> [The problem] Using the entries that follow, write out the line containing "is_i64 (obe_Quantity order) ->", the line containing "intros Hok Ho Hd", and every line between them, exactly and nothing else.

Segment Start: Data under study

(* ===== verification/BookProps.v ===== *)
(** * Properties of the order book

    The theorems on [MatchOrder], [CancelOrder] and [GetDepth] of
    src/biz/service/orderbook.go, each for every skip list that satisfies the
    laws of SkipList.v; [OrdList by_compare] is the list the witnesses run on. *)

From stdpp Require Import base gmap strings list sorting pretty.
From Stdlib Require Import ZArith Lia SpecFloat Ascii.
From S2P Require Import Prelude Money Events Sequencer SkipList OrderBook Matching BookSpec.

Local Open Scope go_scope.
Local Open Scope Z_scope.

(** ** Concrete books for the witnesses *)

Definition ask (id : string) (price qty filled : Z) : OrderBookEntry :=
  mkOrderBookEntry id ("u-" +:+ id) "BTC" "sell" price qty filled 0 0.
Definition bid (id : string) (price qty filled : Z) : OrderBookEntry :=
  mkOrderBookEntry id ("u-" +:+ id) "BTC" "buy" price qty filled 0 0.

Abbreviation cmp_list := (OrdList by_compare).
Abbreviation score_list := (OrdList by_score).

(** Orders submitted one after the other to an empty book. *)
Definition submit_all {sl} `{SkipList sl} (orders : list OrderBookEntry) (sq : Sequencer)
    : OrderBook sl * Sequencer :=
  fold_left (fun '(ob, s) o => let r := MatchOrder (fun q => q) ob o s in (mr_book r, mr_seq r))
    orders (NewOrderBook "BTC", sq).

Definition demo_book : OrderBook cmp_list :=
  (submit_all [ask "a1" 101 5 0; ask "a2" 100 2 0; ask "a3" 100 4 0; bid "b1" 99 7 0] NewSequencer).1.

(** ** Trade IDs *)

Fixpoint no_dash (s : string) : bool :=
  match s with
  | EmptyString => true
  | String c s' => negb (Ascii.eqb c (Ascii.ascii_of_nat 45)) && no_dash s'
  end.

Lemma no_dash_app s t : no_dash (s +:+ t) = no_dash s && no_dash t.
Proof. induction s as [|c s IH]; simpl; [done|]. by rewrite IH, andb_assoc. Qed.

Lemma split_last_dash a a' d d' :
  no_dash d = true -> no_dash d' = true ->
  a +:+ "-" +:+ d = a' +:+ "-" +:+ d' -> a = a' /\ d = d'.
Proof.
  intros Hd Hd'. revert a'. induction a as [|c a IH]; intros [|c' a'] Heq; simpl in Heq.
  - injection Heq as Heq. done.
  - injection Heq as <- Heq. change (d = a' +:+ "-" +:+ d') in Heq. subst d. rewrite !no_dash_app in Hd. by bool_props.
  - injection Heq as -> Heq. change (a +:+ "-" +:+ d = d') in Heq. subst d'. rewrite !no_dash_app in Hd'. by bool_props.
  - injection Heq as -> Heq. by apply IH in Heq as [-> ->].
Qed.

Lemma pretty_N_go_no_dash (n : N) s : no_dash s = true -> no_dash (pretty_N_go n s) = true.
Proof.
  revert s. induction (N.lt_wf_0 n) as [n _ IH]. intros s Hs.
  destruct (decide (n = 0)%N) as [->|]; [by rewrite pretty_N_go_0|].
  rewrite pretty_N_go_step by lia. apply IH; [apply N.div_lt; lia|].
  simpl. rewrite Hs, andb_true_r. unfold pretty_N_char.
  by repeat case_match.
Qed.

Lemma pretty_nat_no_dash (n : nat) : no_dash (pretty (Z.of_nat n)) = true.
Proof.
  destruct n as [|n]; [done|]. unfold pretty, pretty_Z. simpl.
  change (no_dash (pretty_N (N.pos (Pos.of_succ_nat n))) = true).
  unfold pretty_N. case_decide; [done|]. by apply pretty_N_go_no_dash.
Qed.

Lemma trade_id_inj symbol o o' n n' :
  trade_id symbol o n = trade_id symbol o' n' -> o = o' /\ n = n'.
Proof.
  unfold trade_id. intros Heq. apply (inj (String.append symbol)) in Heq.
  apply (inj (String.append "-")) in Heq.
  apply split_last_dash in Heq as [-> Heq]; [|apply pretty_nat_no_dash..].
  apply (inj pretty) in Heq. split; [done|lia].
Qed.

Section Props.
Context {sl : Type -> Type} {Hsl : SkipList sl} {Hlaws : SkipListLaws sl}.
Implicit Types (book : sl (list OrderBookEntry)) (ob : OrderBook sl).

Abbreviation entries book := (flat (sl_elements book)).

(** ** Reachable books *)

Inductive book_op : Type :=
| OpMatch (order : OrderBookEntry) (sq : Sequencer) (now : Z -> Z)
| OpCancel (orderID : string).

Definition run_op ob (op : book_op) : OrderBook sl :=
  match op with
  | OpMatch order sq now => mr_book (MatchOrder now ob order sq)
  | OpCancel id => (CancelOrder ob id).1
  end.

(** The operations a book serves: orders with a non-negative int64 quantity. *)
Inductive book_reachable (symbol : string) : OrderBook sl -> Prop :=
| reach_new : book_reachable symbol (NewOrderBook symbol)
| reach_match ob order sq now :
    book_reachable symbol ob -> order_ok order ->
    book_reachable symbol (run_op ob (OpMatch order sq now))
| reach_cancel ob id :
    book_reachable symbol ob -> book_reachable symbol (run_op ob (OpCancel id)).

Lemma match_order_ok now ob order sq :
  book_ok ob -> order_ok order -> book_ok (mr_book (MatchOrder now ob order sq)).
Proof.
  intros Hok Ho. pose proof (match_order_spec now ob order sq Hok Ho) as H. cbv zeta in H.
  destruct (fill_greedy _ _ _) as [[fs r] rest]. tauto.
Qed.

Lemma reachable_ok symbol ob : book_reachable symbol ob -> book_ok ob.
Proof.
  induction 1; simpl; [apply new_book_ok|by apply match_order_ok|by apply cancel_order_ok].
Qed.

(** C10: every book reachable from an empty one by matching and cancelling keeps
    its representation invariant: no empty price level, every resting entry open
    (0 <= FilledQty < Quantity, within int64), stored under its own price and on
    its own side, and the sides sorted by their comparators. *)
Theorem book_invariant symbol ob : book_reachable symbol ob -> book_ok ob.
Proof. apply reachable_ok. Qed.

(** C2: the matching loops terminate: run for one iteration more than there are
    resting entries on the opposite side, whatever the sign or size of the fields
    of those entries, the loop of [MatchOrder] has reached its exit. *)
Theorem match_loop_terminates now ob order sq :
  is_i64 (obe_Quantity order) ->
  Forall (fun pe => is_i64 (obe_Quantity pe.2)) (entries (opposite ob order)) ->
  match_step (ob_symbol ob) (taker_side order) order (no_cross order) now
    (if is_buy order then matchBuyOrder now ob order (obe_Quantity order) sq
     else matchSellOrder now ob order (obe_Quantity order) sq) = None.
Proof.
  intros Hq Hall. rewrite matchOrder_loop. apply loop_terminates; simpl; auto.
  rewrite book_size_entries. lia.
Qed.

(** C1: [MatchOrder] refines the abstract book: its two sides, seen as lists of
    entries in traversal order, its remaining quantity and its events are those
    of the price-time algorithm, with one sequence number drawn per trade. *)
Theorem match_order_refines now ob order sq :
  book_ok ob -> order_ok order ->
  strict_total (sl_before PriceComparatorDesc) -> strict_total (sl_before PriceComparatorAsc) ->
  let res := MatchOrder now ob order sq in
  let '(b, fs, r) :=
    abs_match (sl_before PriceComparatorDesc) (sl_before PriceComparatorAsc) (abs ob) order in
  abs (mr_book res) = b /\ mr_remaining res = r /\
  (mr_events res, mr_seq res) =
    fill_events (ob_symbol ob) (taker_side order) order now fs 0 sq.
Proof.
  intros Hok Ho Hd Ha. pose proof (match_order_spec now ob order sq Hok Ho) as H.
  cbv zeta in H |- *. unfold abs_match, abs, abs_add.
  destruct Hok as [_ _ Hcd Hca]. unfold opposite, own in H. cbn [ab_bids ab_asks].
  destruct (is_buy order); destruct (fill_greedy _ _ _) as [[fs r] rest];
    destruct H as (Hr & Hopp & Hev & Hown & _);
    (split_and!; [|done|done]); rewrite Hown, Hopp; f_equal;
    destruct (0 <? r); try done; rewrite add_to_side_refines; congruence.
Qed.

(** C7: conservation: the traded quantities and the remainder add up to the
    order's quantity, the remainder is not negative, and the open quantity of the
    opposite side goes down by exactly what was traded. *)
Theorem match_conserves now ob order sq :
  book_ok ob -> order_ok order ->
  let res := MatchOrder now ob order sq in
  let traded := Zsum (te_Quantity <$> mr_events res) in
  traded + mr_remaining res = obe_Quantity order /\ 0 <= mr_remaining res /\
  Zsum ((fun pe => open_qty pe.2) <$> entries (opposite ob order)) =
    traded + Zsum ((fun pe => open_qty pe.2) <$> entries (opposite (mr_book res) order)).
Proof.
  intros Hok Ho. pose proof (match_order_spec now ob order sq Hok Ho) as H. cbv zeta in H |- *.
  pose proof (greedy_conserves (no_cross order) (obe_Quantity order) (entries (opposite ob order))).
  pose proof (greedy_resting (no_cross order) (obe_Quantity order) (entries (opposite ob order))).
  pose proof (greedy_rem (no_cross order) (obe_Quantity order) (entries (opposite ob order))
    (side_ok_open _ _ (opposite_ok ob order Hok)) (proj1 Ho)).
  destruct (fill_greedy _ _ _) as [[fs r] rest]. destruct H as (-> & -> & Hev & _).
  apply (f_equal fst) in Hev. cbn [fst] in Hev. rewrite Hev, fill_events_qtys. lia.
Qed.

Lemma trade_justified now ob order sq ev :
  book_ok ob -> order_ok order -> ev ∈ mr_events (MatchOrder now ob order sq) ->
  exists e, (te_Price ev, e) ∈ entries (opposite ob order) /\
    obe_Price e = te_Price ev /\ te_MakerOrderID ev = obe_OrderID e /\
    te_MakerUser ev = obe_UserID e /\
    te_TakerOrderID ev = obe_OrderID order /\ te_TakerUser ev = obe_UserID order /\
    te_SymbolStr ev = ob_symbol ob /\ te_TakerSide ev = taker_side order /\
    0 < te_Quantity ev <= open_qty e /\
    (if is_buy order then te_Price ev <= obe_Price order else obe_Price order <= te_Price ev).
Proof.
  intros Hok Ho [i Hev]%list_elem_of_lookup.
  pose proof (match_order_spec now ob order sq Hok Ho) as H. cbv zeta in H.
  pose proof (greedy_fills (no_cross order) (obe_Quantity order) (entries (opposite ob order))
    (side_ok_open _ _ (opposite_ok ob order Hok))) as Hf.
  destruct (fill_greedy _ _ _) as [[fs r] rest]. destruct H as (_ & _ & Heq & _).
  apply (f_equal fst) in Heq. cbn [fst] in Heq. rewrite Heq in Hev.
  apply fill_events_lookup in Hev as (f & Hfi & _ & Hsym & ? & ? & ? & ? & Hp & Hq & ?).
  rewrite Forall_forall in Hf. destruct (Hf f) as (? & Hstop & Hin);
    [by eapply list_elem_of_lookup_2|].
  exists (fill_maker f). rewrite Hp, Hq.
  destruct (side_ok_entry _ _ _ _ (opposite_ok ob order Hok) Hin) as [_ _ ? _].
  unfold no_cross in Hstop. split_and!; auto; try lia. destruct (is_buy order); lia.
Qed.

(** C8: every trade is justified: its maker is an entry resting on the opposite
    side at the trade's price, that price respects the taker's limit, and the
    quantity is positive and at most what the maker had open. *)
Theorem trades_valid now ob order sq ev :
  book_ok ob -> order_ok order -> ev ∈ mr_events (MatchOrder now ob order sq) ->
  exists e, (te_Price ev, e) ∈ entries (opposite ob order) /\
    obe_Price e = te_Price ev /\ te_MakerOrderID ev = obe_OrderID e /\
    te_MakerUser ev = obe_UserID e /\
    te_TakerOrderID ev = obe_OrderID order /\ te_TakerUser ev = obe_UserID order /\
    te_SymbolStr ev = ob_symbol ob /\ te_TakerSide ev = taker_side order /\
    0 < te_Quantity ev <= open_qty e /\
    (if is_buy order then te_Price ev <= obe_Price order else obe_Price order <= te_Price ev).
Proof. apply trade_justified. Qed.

Segment End: Data under study
Segment Start: Data under study

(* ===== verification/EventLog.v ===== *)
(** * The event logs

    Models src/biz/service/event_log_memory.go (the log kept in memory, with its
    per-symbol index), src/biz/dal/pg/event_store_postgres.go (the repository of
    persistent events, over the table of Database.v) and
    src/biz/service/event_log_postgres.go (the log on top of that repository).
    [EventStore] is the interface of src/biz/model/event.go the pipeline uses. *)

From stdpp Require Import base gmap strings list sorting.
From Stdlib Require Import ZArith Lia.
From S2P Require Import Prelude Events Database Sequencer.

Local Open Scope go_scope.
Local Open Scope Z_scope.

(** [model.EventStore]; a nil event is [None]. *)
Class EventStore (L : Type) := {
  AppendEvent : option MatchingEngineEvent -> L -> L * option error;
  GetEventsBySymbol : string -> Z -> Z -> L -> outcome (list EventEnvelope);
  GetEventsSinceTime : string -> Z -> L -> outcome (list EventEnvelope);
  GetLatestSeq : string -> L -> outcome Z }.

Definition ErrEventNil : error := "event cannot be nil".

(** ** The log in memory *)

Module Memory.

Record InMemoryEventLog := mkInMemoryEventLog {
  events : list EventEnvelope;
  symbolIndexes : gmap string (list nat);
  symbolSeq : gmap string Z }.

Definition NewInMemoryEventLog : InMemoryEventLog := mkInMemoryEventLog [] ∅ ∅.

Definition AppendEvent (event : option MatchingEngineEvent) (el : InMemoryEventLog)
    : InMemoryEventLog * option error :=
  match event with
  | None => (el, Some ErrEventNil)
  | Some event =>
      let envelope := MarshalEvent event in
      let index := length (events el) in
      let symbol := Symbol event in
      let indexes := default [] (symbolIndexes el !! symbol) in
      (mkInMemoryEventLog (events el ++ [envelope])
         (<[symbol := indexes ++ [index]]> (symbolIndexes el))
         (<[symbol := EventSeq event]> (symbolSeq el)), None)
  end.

Segment End: Data under study

> [Response area]
  is_i64 (obe_Quantity order) ->
  Forall (fun pe => is_i64 (obe_Quantity pe.2)) (entries (opposite ob order)) ->
  match_step (ob_symbol ob) (taker_side order) order (no_cross order) now
    (if is_buy order then matchBuyOrder now ob order (obe_Quantity order) sq
     else matchSellOrder now ob order (obe_Quantity order) sq) = None.
Proof.
  intros Hq Hall. rewrite matchOrder_loop. apply loop_terminates; simpl; auto.
  rewrite book_size_entries. lia.
Qed.

(** C1: [MatchOrder] refines the abstract book: its two sides, seen as lists of
    entries in traversal order, its remaining quantity and its events are those
    of the price-time algorithm, with one sequence number drawn per trade. *)
Theorem match_order_refines now ob order sq :
  book_ok ob -> order_ok order ->
  strict_total (sl_before PriceComparatorDesc) -> strict_total (sl_before PriceComparatorAsc) ->
  let res := MatchOrder now ob order sq in
  let '(b, fs, r) :=
    abs_match (sl_before PriceComparatorDesc) (sl_before PriceComparatorAsc) (abs ob) order in
  abs (mr_book res) = b /\ mr_remaining res = r /\
  (mr_events res, mr_seq res) =
    fill_events (ob_symbol ob) (taker_side order) order now fs 0 sq.
Proof.
  intros Hok Ho Hd Ha. pose proof (match_order_spec now ob order sq Hok Ho) as H.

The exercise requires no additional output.